- _Task details_: Keep to one stretch of the data below, the lines from the one with "Definition block_write (h" up to and including the one with "if (0 <? left) && (0 <? data_len) then", and return that stretch exactly.

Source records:
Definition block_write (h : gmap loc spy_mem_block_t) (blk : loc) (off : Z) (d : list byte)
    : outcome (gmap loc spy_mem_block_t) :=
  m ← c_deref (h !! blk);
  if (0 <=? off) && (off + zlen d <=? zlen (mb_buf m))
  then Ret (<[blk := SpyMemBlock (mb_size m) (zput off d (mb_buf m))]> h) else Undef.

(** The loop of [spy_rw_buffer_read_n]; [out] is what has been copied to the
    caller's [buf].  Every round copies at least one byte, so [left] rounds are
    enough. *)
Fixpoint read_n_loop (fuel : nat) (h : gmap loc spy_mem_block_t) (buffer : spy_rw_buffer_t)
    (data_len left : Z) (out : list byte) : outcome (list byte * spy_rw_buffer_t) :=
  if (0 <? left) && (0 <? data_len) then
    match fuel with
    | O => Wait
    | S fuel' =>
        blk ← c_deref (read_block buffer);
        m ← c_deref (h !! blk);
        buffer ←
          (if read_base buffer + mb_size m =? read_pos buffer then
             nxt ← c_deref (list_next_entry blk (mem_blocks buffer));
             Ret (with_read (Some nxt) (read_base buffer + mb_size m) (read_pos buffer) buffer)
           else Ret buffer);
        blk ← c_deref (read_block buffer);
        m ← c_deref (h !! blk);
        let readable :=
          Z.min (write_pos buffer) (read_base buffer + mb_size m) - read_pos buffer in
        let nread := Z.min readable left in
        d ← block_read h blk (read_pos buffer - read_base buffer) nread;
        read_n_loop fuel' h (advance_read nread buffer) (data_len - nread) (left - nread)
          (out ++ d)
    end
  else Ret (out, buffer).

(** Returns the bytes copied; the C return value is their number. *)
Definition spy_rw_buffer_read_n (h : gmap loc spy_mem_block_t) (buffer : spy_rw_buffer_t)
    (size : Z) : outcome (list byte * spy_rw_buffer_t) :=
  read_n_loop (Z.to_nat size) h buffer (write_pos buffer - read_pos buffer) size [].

---

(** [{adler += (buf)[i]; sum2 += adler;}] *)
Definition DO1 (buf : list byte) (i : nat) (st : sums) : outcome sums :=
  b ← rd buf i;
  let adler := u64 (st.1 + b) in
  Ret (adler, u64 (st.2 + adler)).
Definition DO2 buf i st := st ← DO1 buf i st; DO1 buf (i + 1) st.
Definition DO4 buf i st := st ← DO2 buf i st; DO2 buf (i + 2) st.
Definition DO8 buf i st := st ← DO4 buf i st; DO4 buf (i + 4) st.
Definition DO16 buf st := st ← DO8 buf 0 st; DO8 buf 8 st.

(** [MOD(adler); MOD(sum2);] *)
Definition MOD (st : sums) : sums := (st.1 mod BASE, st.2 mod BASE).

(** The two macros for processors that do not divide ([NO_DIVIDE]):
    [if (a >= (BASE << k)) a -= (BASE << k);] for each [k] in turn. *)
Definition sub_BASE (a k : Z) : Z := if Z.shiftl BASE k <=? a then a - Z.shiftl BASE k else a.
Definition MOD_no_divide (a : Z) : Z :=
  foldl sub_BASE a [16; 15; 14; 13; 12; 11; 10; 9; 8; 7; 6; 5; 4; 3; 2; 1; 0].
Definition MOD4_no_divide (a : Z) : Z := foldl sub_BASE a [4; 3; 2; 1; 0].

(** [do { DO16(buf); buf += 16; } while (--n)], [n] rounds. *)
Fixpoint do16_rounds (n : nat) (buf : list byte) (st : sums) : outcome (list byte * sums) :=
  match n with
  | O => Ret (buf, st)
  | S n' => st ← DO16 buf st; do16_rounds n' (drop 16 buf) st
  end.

--

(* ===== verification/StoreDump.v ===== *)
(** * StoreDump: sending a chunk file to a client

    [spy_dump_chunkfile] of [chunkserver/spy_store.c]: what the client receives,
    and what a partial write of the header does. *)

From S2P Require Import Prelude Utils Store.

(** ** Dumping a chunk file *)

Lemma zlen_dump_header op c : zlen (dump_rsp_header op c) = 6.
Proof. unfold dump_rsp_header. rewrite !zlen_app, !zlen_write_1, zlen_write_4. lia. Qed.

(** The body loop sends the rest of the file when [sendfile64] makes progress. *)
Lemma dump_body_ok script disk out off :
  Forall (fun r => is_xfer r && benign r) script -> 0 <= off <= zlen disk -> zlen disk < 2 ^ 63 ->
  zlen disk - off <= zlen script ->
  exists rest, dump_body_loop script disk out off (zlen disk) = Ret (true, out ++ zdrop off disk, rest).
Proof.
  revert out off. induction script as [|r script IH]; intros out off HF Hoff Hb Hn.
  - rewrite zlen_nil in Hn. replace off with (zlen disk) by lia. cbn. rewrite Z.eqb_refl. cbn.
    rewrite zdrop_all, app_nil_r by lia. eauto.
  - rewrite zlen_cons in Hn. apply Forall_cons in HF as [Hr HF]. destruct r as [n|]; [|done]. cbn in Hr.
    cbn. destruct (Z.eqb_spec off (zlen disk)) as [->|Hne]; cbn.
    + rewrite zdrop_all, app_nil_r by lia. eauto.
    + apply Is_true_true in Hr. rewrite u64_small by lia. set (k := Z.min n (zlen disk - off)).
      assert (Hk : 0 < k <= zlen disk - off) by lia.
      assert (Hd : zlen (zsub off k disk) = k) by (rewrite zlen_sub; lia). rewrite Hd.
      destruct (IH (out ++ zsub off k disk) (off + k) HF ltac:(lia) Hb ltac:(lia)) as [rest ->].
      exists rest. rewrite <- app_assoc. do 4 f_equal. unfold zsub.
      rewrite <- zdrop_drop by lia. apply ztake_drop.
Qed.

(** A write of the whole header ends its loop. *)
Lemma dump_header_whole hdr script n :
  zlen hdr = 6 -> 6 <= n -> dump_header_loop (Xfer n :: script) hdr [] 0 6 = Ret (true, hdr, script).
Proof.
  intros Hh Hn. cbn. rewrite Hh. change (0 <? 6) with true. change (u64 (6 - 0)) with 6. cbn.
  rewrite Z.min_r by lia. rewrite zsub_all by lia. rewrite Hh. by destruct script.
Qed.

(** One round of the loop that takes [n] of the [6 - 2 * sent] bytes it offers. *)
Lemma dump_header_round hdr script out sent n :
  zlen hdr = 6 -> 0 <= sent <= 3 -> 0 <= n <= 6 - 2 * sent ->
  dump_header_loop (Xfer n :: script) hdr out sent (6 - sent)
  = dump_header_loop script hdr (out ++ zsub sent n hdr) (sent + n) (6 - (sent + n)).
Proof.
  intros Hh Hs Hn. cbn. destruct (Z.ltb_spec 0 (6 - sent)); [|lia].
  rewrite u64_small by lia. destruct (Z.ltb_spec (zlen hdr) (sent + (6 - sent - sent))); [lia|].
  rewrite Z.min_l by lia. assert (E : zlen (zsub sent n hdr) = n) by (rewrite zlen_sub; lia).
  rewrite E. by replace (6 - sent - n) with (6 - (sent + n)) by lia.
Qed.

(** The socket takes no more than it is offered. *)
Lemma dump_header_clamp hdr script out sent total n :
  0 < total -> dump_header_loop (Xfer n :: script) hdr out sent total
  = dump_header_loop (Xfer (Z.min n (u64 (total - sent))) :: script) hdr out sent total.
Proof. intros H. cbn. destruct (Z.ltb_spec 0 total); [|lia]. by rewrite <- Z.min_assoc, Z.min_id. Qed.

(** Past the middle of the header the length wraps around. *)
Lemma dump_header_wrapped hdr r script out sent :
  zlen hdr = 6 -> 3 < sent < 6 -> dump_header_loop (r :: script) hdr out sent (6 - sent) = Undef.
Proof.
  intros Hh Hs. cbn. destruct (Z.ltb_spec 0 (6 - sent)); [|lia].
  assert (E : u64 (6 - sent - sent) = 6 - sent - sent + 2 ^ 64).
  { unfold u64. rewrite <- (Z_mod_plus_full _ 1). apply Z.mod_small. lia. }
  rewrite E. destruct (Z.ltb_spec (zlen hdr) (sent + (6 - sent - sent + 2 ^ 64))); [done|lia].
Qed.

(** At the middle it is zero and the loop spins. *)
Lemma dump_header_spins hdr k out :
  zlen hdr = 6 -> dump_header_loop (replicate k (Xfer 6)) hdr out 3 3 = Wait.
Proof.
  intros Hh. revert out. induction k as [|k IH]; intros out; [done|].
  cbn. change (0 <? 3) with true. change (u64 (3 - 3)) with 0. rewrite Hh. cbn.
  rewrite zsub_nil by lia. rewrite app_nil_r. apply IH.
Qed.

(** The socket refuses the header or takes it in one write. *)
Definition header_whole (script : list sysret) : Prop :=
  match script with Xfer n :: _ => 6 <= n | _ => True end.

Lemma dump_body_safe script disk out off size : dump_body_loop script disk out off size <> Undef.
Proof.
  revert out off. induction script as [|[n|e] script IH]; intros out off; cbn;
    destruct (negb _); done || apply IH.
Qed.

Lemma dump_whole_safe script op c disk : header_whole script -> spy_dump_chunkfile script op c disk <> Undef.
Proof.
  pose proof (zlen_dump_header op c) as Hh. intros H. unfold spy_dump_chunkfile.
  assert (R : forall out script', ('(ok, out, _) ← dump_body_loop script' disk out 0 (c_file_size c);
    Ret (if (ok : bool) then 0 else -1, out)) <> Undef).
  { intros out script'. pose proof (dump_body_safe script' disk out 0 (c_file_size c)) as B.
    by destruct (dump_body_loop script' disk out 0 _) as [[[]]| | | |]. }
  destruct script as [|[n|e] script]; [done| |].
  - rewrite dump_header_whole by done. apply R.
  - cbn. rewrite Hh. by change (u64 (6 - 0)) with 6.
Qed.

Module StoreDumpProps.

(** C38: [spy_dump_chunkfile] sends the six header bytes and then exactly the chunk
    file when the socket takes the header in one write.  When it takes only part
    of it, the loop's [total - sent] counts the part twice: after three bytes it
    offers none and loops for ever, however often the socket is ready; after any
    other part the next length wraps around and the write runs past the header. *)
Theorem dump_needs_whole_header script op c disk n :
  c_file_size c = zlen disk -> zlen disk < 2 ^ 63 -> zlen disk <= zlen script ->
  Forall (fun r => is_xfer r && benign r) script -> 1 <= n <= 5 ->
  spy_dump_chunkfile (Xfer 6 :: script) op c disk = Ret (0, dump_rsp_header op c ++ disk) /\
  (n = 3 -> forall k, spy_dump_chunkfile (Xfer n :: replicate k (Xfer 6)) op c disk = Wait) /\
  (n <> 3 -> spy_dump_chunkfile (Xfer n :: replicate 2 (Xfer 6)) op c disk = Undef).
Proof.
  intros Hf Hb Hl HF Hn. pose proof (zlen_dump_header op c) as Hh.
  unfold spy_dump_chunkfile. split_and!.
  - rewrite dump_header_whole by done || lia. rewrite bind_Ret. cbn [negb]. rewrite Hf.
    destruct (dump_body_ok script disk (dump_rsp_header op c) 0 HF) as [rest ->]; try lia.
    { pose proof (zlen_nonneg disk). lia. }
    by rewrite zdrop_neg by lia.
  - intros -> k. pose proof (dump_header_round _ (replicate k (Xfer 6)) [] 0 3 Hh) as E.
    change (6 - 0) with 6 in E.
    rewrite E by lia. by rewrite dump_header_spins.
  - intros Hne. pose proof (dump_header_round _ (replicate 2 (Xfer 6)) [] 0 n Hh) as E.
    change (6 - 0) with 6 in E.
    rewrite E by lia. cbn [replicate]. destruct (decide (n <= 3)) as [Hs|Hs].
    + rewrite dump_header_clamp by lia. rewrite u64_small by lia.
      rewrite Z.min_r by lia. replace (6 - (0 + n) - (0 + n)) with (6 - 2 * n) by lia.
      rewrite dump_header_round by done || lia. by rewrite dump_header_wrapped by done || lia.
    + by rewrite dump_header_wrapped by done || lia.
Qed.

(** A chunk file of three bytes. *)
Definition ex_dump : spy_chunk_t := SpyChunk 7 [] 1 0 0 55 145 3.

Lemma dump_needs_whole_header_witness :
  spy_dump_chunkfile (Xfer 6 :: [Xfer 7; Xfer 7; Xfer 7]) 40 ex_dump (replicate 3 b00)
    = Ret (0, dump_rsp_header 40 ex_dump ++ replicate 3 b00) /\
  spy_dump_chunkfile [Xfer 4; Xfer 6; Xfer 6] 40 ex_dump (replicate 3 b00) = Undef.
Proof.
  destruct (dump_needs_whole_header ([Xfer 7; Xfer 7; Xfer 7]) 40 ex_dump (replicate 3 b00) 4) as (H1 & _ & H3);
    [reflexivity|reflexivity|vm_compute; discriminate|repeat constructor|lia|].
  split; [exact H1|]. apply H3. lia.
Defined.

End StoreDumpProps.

- _Answer space_:
Definition block_write (h : gmap loc spy_mem_block_t) (blk : loc) (off : Z) (d : list byte)
    : outcome (gmap loc spy_mem_block_t) :=
  m ← c_deref (h !! blk);
  if (0 <=? off) && (off + zlen d <=? zlen (mb_buf m))
  then Ret (<[blk := SpyMemBlock (mb_size m) (zput off d (mb_buf m))]> h) else Undef.

(** The loop of [spy_rw_buffer_read_n]; [out] is what has been copied to the
    caller's [buf].  Every round copies at least one byte, so [left] rounds are
    enough. *)
Fixpoint read_n_loop (fuel : nat) (h : gmap loc spy_mem_block_t) (buffer : spy_rw_buffer_t)
    (data_len left : Z) (out : list byte) : outcome (list byte * spy_rw_buffer_t) :=
  if (0 <? left) && (0 <? data_len) then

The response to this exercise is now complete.